Quiet.....stillness....peacefulness

As a mom of two teenagers, a fourth grade teacher, and a morning daycare director, those things are rarely attained.  I feel lucky if I can steal a couple of minutes to inhale my breakfast or lunch in silence.

My goal for weeks now has been to wake up early and meditate, do some yoga, have a little quiet time to myself.  Each morning the alarm goes off at 4:00am, and each morning I hit snooze, again and again.  "Not today, not today.  I'm too tired.  Just let me lay here for a little longer", I would always say out loud to no one in particular.

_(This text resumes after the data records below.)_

(* ===== verification/CpLogWriter.v ===== *)
(** * The writer of the event log

    Models [runtime/event_log_writer.rs], the fallback writer and the shutdown
    tokens of [runtime/mod.rs] and [append_event_log] of [runtime/applier.rs]:
    the reducer task sends the entries of the log to a bounded channel, another
    task appends them to the table.  [CpRuntime] has the channel and the turns of
    the writer too, but its operations send all their entries in one step; here
    each send and each turn is a step, with the bound of the channel, the waiting
    and the shutdown.

    The reducer task is the only sender, and it leaves its loop only between two
    inputs, so that an operation always sends all its entries.  When it ends,
    the tokens it holds are dropped and the writer drains what is in the
    channel. *)

From S2P Require Import Prelude Proto HostTypes RolloutMachine Gates CpStore CpRuntime Issuance.
From S2P Require Import Enrollment CpRoutes CpServe CpLog.

Definition EVENT_LOG_CHANNEL_CAPACITY : nat := 1024.

(** Where the task is: in its [select!], in [drain_pending], returned. *)
Inductive WriterPhase := Listening | Draining | Exited.

#[export] Instance WriterPhase_eq_dec : EqDecision WriterPhase.
Proof. solve_decision. Defined.

(** [pipe_table] is [None] when the daemon has no database.  [pipe_done] is what
    the task took from the channel and whether the [INSERT] went through;
    [pipe_emitted] is everything the reducer task was to write. *)
Record Pipe := MkPipe {
  pipe_pending : list EventLogEntry;                   (* of the operation under way *)
  pipe_channel : list EventLogEntry;
  pipe_reducer_runs : bool;                            (* it holds the shutdown tokens *)
  pipe_writer : WriterPhase;
  pipe_table : option (list StoredRow);
  pipe_done : list (EventLogEntry * bool);
  pipe_emitted : list EventLogEntry;
}.
#[export] Instance Pipe_eta : Etaexp Pipe := fun p =>
  MkPipe (pipe_pending p) (pipe_channel p) (pipe_reducer_runs p) (pipe_writer p) (pipe_table p)
    (pipe_done p) (pipe_emitted p).

Definition pipe_initial (table : option (list StoredRow)) : Pipe :=
  MkPipe [] [] true Listening table [] [].

Section writer.
Context {T : TimeText}.

(** [db.event_log().append(&entry)], which may fail; an error is logged. *)
Definition write_entry (ok : bool) (e : EventLogEntry) (p : Pipe) : Pipe :=
  p <| pipe_table := (fun t => if ok then (append e t).1 else t) <$> pipe_table p |>
    <| pipe_done := pipe_done p ++ [(e, ok)] |>.

(** [event_log_tx.send(entry).await]: the next state, or [None] while it waits.
    On a closed channel the entry is dropped. *)
Definition send (e : EventLogEntry) (p : Pipe) : option Pipe :=
  match pipe_writer p with
  | Exited => Some p
  | _ =>
      if length (pipe_channel p) <? EVENT_LOG_CHANNEL_CAPACITY
      then Some (p <| pipe_channel := pipe_channel p ++ [e] |>) else None
  end.

(** One turn of the loop of [spawn]: the biased [select!].  [None]: it waits.
    The server keeps a sender for as long as it runs, so the channel never
    closes from that side. *)
Definition listen (ok : bool) (p : Pipe) : option Pipe :=
  if negb (pipe_reducer_runs p) then Some (p <| pipe_writer := Draining |>)
  else
    match pipe_channel p with
    | [] => None
    | e :: rest => Some (write_entry ok e (p <| pipe_channel := rest |>))
    end.

(** One turn of the loop of [drain_pending]. *)
Definition drain_pending (ok : bool) (p : Pipe) : Pipe :=
  match pipe_channel p with
  | [] => p <| pipe_writer := Exited |>
  | e :: rest => write_entry ok e (p <| pipe_channel := rest |>)
  end.

(** One turn of [spawn_drain_only_writer]: when both arms are ready, either. *)
Definition drain_only (shutdown_first : bool) (p : Pipe) : option Pipe :=
  if negb (pipe_reducer_runs p) && (shutdown_first || is_empty (pipe_channel p))
  then Some (p <| pipe_writer := Exited |>)
  else
    match pipe_channel p with
    | [] => None
    | e :: rest => Some (p <| pipe_channel := rest |> <| pipe_done := pipe_done p ++ [(e, false)] |>)
    end.

(** One turn of the task that was spawned. *)
Definition writer_turn (choice : bool) (p : Pipe) : option Pipe :=
  match pipe_writer p, pipe_table p with
  | Listening, Some _ => listen choice p
  | Draining, _ => Some (drain_pending choice p)
  | Listening, None => drain_only choice p
  | Exited, _ => None
  end.

(** What the two tasks do once an operation has started ... *)
Inductive task_step (p : Pipe) : Pipe -> Prop :=
| task_send e rest p' :
    pipe_pending p = e :: rest -> send e p = Some p' ->
    task_step p (p' <| pipe_pending := rest |>)
| task_write choice p' :
    writer_turn choice p = Some p' -> task_step p p'
| task_stop :
    pipe_reducer_runs p = true -> pipe_pending p = [] ->
    task_step p (p <| pipe_reducer_runs := false |>).

(** ... and the operations of the reducer task, with the entries they write. *)
Inductive pipe_step (p : Pipe) : Pipe -> Prop :=
| pipe_operation es :
    pipe_reducer_runs p = true -> pipe_pending p = [] ->
    pipe_step p (p <| pipe_pending := es |> <| pipe_emitted := pipe_emitted p ++ es |>)
| pipe_task p' :
    task_step p p' -> pipe_step p p'.

End writer.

This morning when the alarm sounded at 4:00am, I hit snooze again, but only once.  After falling asleep around 8:00pm last night, I was fairly rested.  As I lay there snuggled up in my warm bed, thinking of coffee, my body stiff and achy, I thought how ridiculous it was that I wasn't getting up every morning to stretch and have some quiet time.  Since I go to bed earlier than the kids, this is the only time in the day I have completely to myself.  I crave it and get cranky when I don't get it occasionally.  Plus, I am always preaching to everyone how important it is to keep your body flexible as you age.  Clearly I need to follow my own advice.  I've seen my reflection walking down the hallways of my school.  I look like Sasquatch, lumbering heavily, leaning slightly forward as I slowly make my way to wherever.

So this morning, I rolled out of bed at 4:15am, got a cup of coffee and turned on the tv.  Cox Communications has a Health/Wellness channel with a meditation segment.  I chose the desert setting and sat there stretching my body, trying to release all the built up tension from the night before.  With relaxing, soulful music playing softly, the only light in the room coming from the desert images on tv screen, it was a perfect way to wake up my body and mind.  It felt amazing.  With each stretch I felt myself coming to life, slowly.

I am only 44 years old, entirely too young to have my body hurt so bad at night that it is hard to roll over.  And it is completely my fault.  I've been working on my mind for the last few years and have neglected the body. 

As I write, it is just after 5:00am.  I feel energized and relaxed.  I am a morning person and feel most productive in the morning.  I know what a difference morning stretching and quiet time can make in my life.  Now I just have to implement it daily. 

So, here's to a great day everyone!  Sasquatch will have a spring in her step this morning!

Saturday, March 5, 2011

Breast Cancer

The photo above was taken in June 2007.  I was forty years old and heading to Mexico for a caving, completely oblivious to the fact that upon returning my life would change drastically.

Shortly after coming home I went in for my first mammogram.  I had been told to have my first one by forty years of age for various reasons.  Not knowing what to expect, just anticipating some discomfort from having my breasts squished between two cold plates, I wasn't really nervous.  Mainly I just wanted to get it over with and enjoy the rest of my summer vacation before school started back in August. 

I went in to the Women's Center at Mercy Hospital on June 26, 2007.  After waiting for what seemed an eternity, I was finally called back and got to put on a flimsy top with its two icy cold snaps in the front.  Then I waited in a different, smaller waiting room until I thought I might freeze to death.  Is there some medical reason to keep those waiting rooms so frigid?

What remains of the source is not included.